For Goralski, Emulate, Inc.’s Organ-Chips are a game-changer, saving the Army time, money, and research animals. “This SARS-CoV-2 project has opened the door for us to use this organ-on-a-chip system, which is amenable to other types of organs with which we also work,” he says. “We can now research other biological threats with this technology.”
Research model of the future
It is not just the U.S. Army conducting SARS-CoV-2 research with Organ-Chips. Emulate, Inc. is working with biotechnology companies and academic laboratories around the world to support studies of the novel coronavirus. Furthermore, organizations including the Pasteur Institute, Public Health England, and the National Institute of Allergy and Infectious Diseases are conducting their own COVID-19 research with Lung-Chips. Ewart says the U.S. Food and Drug Administration (FDA) is using the Small Airway Lung-Chip to look at COVID-19 vaccine safety.

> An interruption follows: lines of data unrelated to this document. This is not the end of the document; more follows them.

Lemma groupStep_grouped acc p :
  grouped acc →
  grouped (groupStep acc p) ∧ flattenGroups (groupStep acc p) ≡ₚ p :: flattenGroups acc.
Proof.
  intros [Hnd Hdom]. unfold groupStep, flattenGroups, grouped. simpl.
  case_decide as Hsome.
  - destruct Hsome as [old Hold]. rewrite Hold. simpl. split_and!.
    + done.
    + intros h. rewrite Hdom. destruct (decide (Host p = h)) as [<-|Hne].
      * rewrite lookup_insert_eq, Hold. split; by eexists.
      * by rewrite lookup_insert_ne.
    + apply flat_map_insert_snoc; [done| |done]. apply Hdom. by eexists.
  - assert (Hnot : Host p ∉ acc.1) by by rewrite Hdom.
    assert (Hnone : acc.2 !! Host p = None) by by apply eq_None_not_Some.
    rewrite Hnone. simpl. split_and!.
    + apply NoDup_app. split_and!; [done| |apply NoDup_singleton].
      intros h Hh Hh'. apply list_elem_of_singleton in Hh' as ->. done.
    + intros h. rewrite elem_of_app, list_elem_of_singleton, Hdom.
      destruct (decide (Host p = h)) as [<-|Hne].
      * rewrite lookup_insert_eq. split; [by eexists|by right].
      * rewrite lookup_insert_ne by done. split; [intros [?|?]; [done|congruence]|by left].
    + rewrite flat_map_app, flat_map_insert_fresh by done. simpl.
      rewrite lookup_insert_eq. simpl.
      by rewrite <- Permutation_cons_append.
Qed.

Lemma groupByHost_fold (paths : list PathInfo) acc :
  grouped acc →
  flattenGroups (foldl groupStep acc paths) ≡ₚ (flattenGroups acc ++ paths)%list.
Proof.
  revert acc. induction paths as [|p paths IH]; intros acc Hacc; simpl.
  - by rewrite app_nil_r.
  - destruct (groupStep_grouped acc p Hacc) as [Hacc' Hflat].
    rewrite (IH _ Hacc'), Hflat. simpl. apply Permutation_middle.
Qed.

(** The nested loops of the rule builders visit each path of the route
    once. *)
Lemma pathsInHostOrder_Permutation (paths : list PathInfo) :
  gatewayapi.pathsInHostOrder paths ≡ₚ paths.
Proof.
  unfold gatewayapi.pathsInHostOrder, gatewayapi.groupByHost.
  change (flattenGroups (foldl groupStep ([], ∅) paths) ≡ₚ paths).
  rewrite groupByHost_fold; [done|].
  split; [apply NoDup_nil_2|]. intros h. simpl. rewrite lookup_empty.
  split; [by inversion 1|by intros [? ?]].
Qed.

End Grouping.

Section SplitObjects.

Import manifest.

Lemma redirectRule_shape (annotations : gmap string string) (statusCode : Z) (p : PathInfo) :
  map filterType (ruleFilters (redirectRule annotations statusCode p)) = ["RequestRedirect"]
  ∧ hasBackendRefs (redirectRule annotations statusCode p) = false.
Proof. split; reflexivity. Qed.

Although organ-on-a-chip technology is only about ten years old, it is now at a pivotal point. The devices have gone through the early phases of testing and are now available for people to use in their own research. “I think we are at a point now at Emulate where we have a productive platform that we know is robust and reproducible, so we can work on democratizing that technology,” says Ewart. “We believe in the coming years, we will start seeing scientists from government, military, academia, and pharma companies adopting the platform more and increasingly using it in their decision-making.”
Already, Emulate, Inc.’s Lung-Chips are proving to be valuable tools in the quest to learn as much as possible about the novel coronavirus, from how it attacks human lung cells to how it replicates and affects specific cell components at different stages of infection. According to Ewart, for this new enemy, bold, new technology like Organ-Chips may be our best hope.
While traditional technologies for in vitro modeling have been slow to innovate, resulting in a high failure rate in drug development and a limited understanding of human physiological response to infection, advanced models like Organ-Chips are demonstrating more predictive outcomes than animal studies and two-dimensional cell cultures. “During this pandemic, the scientific community has learned that we have to respond quickly to these types of threats,” Ewart says. “The technologies that we have been using up until now have been shown to be inadequate. They are not responsive enough to help us move quickly and address a crisis.”
“Almost all the work on COVID-19 drug development is on cells in a dish that do not look like the cells in our bodies,” says Ingber. “In our recent work with SARS-CoV-2 pseudovirus, we found that many drugs work in cultured cells, but only a subset work in our Lung-Chips—and in COVID-19 animal models . We have now shown that we have multiple examples where our organ-on-a-chip models of lung and other organs have shown excellent clinical mimicry.”